>>>
(* ===== verification/Sequential.v ===== *)
(** * Reasoning about a program that uses a database on its own

    The state of a single-threaded client of an in-memory database: the shared
    [Inner], the handles the program holds, each with what the abstract machine of
    [Spec] knows of it, and the abstract database. One lemma per operation of
    [Db], [Transaction] and [Snapshot], each about the handle in front. *)

From S2P Require Import Prelude RustStd Types Chain StoreTrait CommitLog MemStore OracleState.
From S2P Require Import History Coordinator Handles Database Spec Session.

Module Local.
Section local.
Context `{Profile} {Disk W : Type} `{Wal Disk W} `{HashIter}.

(** ** Definitions *)

Abbreviation Shared := (Inner.t MemoryStore.t W).
Abbreviation held := (Session.handle * SI.handle)%type.

Definition ts_of_held (p : held) : N := Session.handle_ts p.1.

(** The program holds [hs]; it has made at most [n] operations. *)
Definition world (n : N) (i : Shared) (hs : list held) (d : SI.db) : Prop :=
  ∃ h, Session.sim_db False h i (ts_of_held <$> hs) d ∧
    Forall (λ p, Session.sim_handle h p.1 p.2) hs ∧
    (SI.clock d ≤ n)%N ∧ (N.of_nat (length hs) ≤ n)%N.

(** How many operations a program may make. *)
Definition LIMIT : N := u64_modulus - 5.

(** The handle in front. *)
Definition txn (tx : Transaction.t) (x : SI.txn) : held := (Session.HTxn tx, SI.HTxn x).
Definition snap (s : Snapshot.t) (b : N) (m : gmap bytes bytes) : held :=
  (Session.HSnap s, SI.HSnap b m).

(** What the machine says of a commit, when the store cannot fail and there is no
    log. *)
Definition commits (d : SI.db) (x : SI.txn) (r : Result Timestamp.t) (d' : SI.db) : Prop :=
  SI.committed False False d x r d'.

(** ** Lemmas *)

Lemma world_perm n i hs hs' d : hs ≡ₚ hs' → world n i hs d → world n i hs' d.
Proof.
  intros Hp (h & [[hz Hi] ? ? ? ?] & Hhs & ? & ?). exists h. split_and!; [|by rewrite <-Hp|done|by rewrite <-Hp].
  split; try done. exists hz. eapply Inner.inv_live_perm; [|done]. by rewrite Hp.
Qed.

Lemma world_mono n n' i hs d : (n ≤ n')%N → world n i hs d → world n' i hs d.
Proof. intros ? (h & ? & ? & ? & ?). exists h. split_and!; [done..|lia|lia]. Qed.

(** A new database. *)
Lemma world_new : ∃ i, Db.new = Ret i ∧ world 0 i [] (SI.sdb SI.initial).
Proof.
  unfold Db.new. destruct MemoryStore.new_spec as (s & -> & Hs & Hempty & _). run.
  eexists. split; [done|]. exists []. split_and!; [|done|done|done].
  assert (vs_empty s) as Hvs.
  { split; [done|]. intros k t. cbn. by rewrite Hempty. }
  pose proof (Session.sim_sdb _ _ _ _ (Session.start_sim (W := W) False s Hvs)) as Hd.
  unfold Session.start, Session.live_of in Hd. cbn in Hd. by rewrite map_to_list_empty in Hd.
Qed.

Section steps.
Implicit Types (n : N) (i : Shared) (hs : list held) (d : SI.db).

Lemma world_live n i hs d : world n i hs d → (n < LIMIT)%N →
  (N.of_nat (length (ts_of_held <$> hs)) + 2 < u64_modulus)%N.
Proof. intros (h' & _ & _ & _ & Hl) Hn. rewrite length_fmap. unfold LIMIT in Hn. lia. Qed.

Lemma world_begin n i hs d serializable :
  world n i hs d → (n < LIMIT)%N →
  ∃ i' tx, Transaction.new i serializable = Ret (i', tx) ∧
    world (n + 1) i' (txn tx (SI.begin d serializable) :: hs) d.
Proof.
  intros Hw Hn. pose proof Hw as (h & Hd & Hhs & Hc & Hl).
  destruct (Session.begin_sim False h i _ d serializable Hd) as (i' & tx & E & Hd' & Hx);
    [by eapply world_live|].
  exists i', tx. split; [done|]. exists h. split_and!; [done|by constructor|lia|cbn; lia].
Qed.

Lemma world_snapshot n i hs d :
  world n i hs d → (n < LIMIT)%N →
  ∃ i' s, Db.snapshot i = Ret (i', s) ∧ world (n + 1) i' (snap s (SI.clock d) (SI.now d) :: hs) d.
Proof.
  intros Hw Hn. pose proof Hw as (h & Hd & Hhs & Hc & Hl). unfold Db.snapshot.
  destruct (Session.snapshot_sim False h i _ d Hd) as (i' & s & E & Hd' & Hx); [by eapply world_live|].
  exists i', s. split; [done|]. exists h. split_and!; [done|by constructor|lia|cbn; lia].
Qed.

Lemma world_write n i hs d tx x key v :
  world n i (txn tx x :: hs) d →
  world n i (txn (Transaction.set_write tx key v) (SI.write x key v) :: hs) d.
Proof.
  intros (h & Hd & [Hx Hhs]%Forall_cons_1 & Hc & Hl). exists h. split_and!; [done| |done|done].
  constructor; [|done]. destruct Hx as (? & ? & Hp & ?). split_and!; try done. cbn in *. by rewrite Hp.
Qed.

Lemma world_get n i hs d tx x key :
  world n i (txn tx x :: hs) d →
  ∃ i' tx', Transaction.get i tx key = Ret (i', tx', Ok (SI.read x key)) ∧
    world n i' (txn tx' (SI.note x key) :: hs) d.
Proof.
  intros (h & Hd & [Hx Hhs]%Forall_cons_1 & Hc & Hl).
  destruct (Session.get_txn_sim False h i _ d tx x key Hd) as (i' & tx' & r & ok & -> & Hd' & Hr & Hx' & Hts);
    [by left|done|].
  destruct Hr as [|? ? []]. exists i', tx'. split; [done|]. exists h.
  split_and!; [|by constructor|done|done]. cbn. unfold ts_of_held in *. cbn in *. by rewrite Hts.
Qed.

Lemma world_read n i hs d s b m key :
  world n i (snap s b m :: hs) d →
  ∃ i', Snapshot.get i s key = Ret (i', Ok (m !! key)) ∧ world n i' (snap s b m :: hs) d.
Proof.
  intros (h & Hd & Hhs & Hc & Hl). pose proof Hhs as [[-> Hm] _]%Forall_cons_1.
  destruct (Session.read_sim False h i _ d (Snapshot.read_timestamp s) m key Hd)
    as (i' & r & ok & E & Hd' & Hr); [by left|done|]. destruct Hr as [|? ? []].
  exists i'. split; [exact E|]. by exists h.
Qed.

Lemma world_drop_snapshot n i hs d s b m :
  world n i (snap s b m :: hs) d → ∃ i', Snapshot.drop i s = Ret i' ∧ world n i' hs d.
Proof.
  intros (h & Hd & [_ Hhs]%Forall_cons_1 & Hc & Hl).
  destruct (Session.drop_sim False h i (Snapshot.read_timestamp s) _ d Hd) as (i' & E & Hd').
  exists i'. split; [exact E|]. exists h. cbn in Hl. split_and!; [done..|lia].
Qed.

Lemma world_rollback n i hs d tx x :
  world n i (txn tx x :: hs) d → ∃ i', Transaction.rollback i tx = Ret i' ∧ world n i' hs d.
Proof.
  intros (h & Hd & [_ Hhs]%Forall_cons_1 & Hc & Hl).
  destruct (Session.drop_sim False h i (Transaction.read_timestamp tx) _ d Hd) as (i' & E & Hd').
  exists i'. split; [exact E|]. exists h. cbn in Hl. split_and!; [done..|lia].
Qed.

Lemma world_commit n i hs d tx x :
  world n i (txn tx x :: hs) d → (n < LIMIT)%N →
  ∃ i' r d', Transaction.commit i tx = Ret (i', r) ∧ commits d x r d' ∧ world (n + 1) i' hs d'.
Proof.
  intros (h & Hd & [Hx Hhs]%Forall_cons_1 & Hc & Hl) Hn.
  destruct (Session.commit_sim False h i _ d tx x Hd Hx)
    as (i' & r & d' & h' & E & Hr & Hd' & He); [unfold LIMIT in *; lia|].
  exists i', r, d'. split_and!; [done|done|]. exists h'. cbn in Hl.
  pose proof (Session.committed_clock _ _ _ _ _ Hr). split_and!; [done| |lia|lia].
  rewrite Forall_forall in Hhs |- *. intros p Hp. eapply Session.sim_handle_extends; [done| |by apply Hhs].
  destruct Hd as [[hz Hi] _ _ _ _]. eapply (Inner.inv_live _ _ _ _ _ Hi).
  apply elem_of_cons. right. by apply (list_elem_of_fmap_2 ts_of_held).
Qed.

Lemma world_collect n i hs d :
  world n i hs d → ∃ i' m, Db.collect_garbage i = Ret (i', m) ∧ world n i' hs d.
Proof.
  intros (h & Hd & Hhs & Hc & Hl). pose proof Hd as [[hz Hi] _ _ _ _]. unfold Db.collect_garbage.
  destruct (Inner.collect_garbage_inv _ _ _ _ _ Hi) as (i' & m & -> & Hi' & Ho & Hlog).
  exists i', m. split; [done|]. exists h. split_and!; [|done..].
  eapply Session.sim_db_same; [done..| |by rewrite Hlog].
  unfold Inner.watermark, Inner.read_ts. by rewrite Ho.
Qed.

(** A read of the latest snapshot, dropped at once. *)
Lemma world_get_now n i hs d key :
  world n i hs d → (n < LIMIT)%N → ∃ i', Db.get i key = Ret (i', Ok (SI.now d !! key)) ∧ world n i' hs d.
Proof.
  intros Hw Hn. pose proof Hw as (h & Hd & Hhs & Hc & Hl).
  destruct (Session.get_now_sim False h i _ d key Hd) as (i' & r & ok & E & Hd' & Hr);
    [by eapply world_live|]. destruct Hr as [|? ? []].
  exists i'. split; [done|]. exists h. by split_and!.
Qed.

Lemma world_last n i hs d : world n i hs d → Db.last_committed i = Timestamp.from_raw (SI.clock d).
Proof. intros (h & [_ _ _ Hc _] & _). apply Timestamp.ext. by rewrite Hc. Qed.

End steps.

(** ** Lemmas: how a commit ends *)

Lemma commits_nothing d x r d' :
  commits d x r d' → SI.pending x = ∅ → r = Ok (Timestamp.from_raw (SI.began x)) ∧ d' = d.
Proof. by intros []. Qed.

Lemma commits_fresh d x r d' :
  commits d x r d' → SI.pending x ≠ ∅ → (∀ key, SI.validated x key → (SI.stamp d key ≤ SI.began x)%N) →
  r = Ok (Timestamp.from_raw (SI.clock d + 1)) ∧ d' = SI.install d (SI.pending x).
Proof.
  intros Hc Hne Hfresh. destruct Hc as [| |key ? [Hv Hlt]| |]; try done.
  specialize (Hfresh key Hv). lia.
Qed.

Lemma commits_stale d x r d' key :
  commits d x r d' → SI.pending x ≠ ∅ → SI.validated x key → (SI.began x < SI.stamp d key)%N →
  (∃ k : bytes, r = Err (TxnError.conflict (length k))) ∧ d' = SI.tick d.
Proof.
  intros Hc Hne Hv Hlt. destruct Hc as [|? Hn|k| |]; try done.
  - by destruct (Hn key).
  - split; [by exists k|done].
Qed.

(** Stamps are never ahead of the clock. *)
Lemma world_stamp n i hs d key : world n i hs d → (SI.stamp d key ≤ SI.clock d)%N.
Proof.
  intros (h & [[hz Hi] _ Hst Hc _] & _). apply N.le_ngt. intros Hlt%N.ltb_lt. rewrite Hc in Hlt.
  change (Inner.watermark i) with (Timestamp.get (Inner.read_ts i)) in Hlt.
  rewrite <-Hst in Hlt. by erewrite Db.quiet_unchanged in Hlt.
Qed.

Lemma lookup_now_install d w key :
  SI.now (SI.install d w) !! key = match w !! key with Some v => v | None => SI.now d !! key end.
Proof. cbn. apply lookup_overlay. Qed.

Lemma stamp_install d w key :
  SI.stamp (SI.install d w) key = if decide (is_Some (w !! key)) then (SI.clock d + 1)%N else SI.stamp d key.
Proof.
  unfold SI.stamp. cbn. rewrite lookup_union, lookup_fmap.
  destruct (w !! key) as [v|]; cbn.
  - rewrite decide_True by by eexists. by rewrite union_Some_l.
  - rewrite decide_False by by intros []. by destruct (SI.stamps d !! key).
Qed.

(** The transaction begun last, committed before anything else happens. *)
Lemma commits_now n i hs d serializable x r d' :
  world n i hs d → commits d x r d' → SI.pending x ≠ ∅ →
  SI.began x = SI.began (SI.begin d serializable) →
  r = Ok (Timestamp.from_raw (SI.clock d + 1)) ∧ d' = SI.install d (SI.pending x).
Proof.
  intros Hw Hc Hne Hb. apply (commits_fresh _ _ _ _ Hc Hne). intros key _. rewrite Hb. cbn.
  by eapply world_stamp.
Qed.

End local.
End Local.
<<<
• _Exercise_:
Copy only the lines in the listing that contain "front".

• _Finished exercise_:
    [Db], [Transaction] and [Snapshot], each about the handle in front. *)
(** The handle in front. *)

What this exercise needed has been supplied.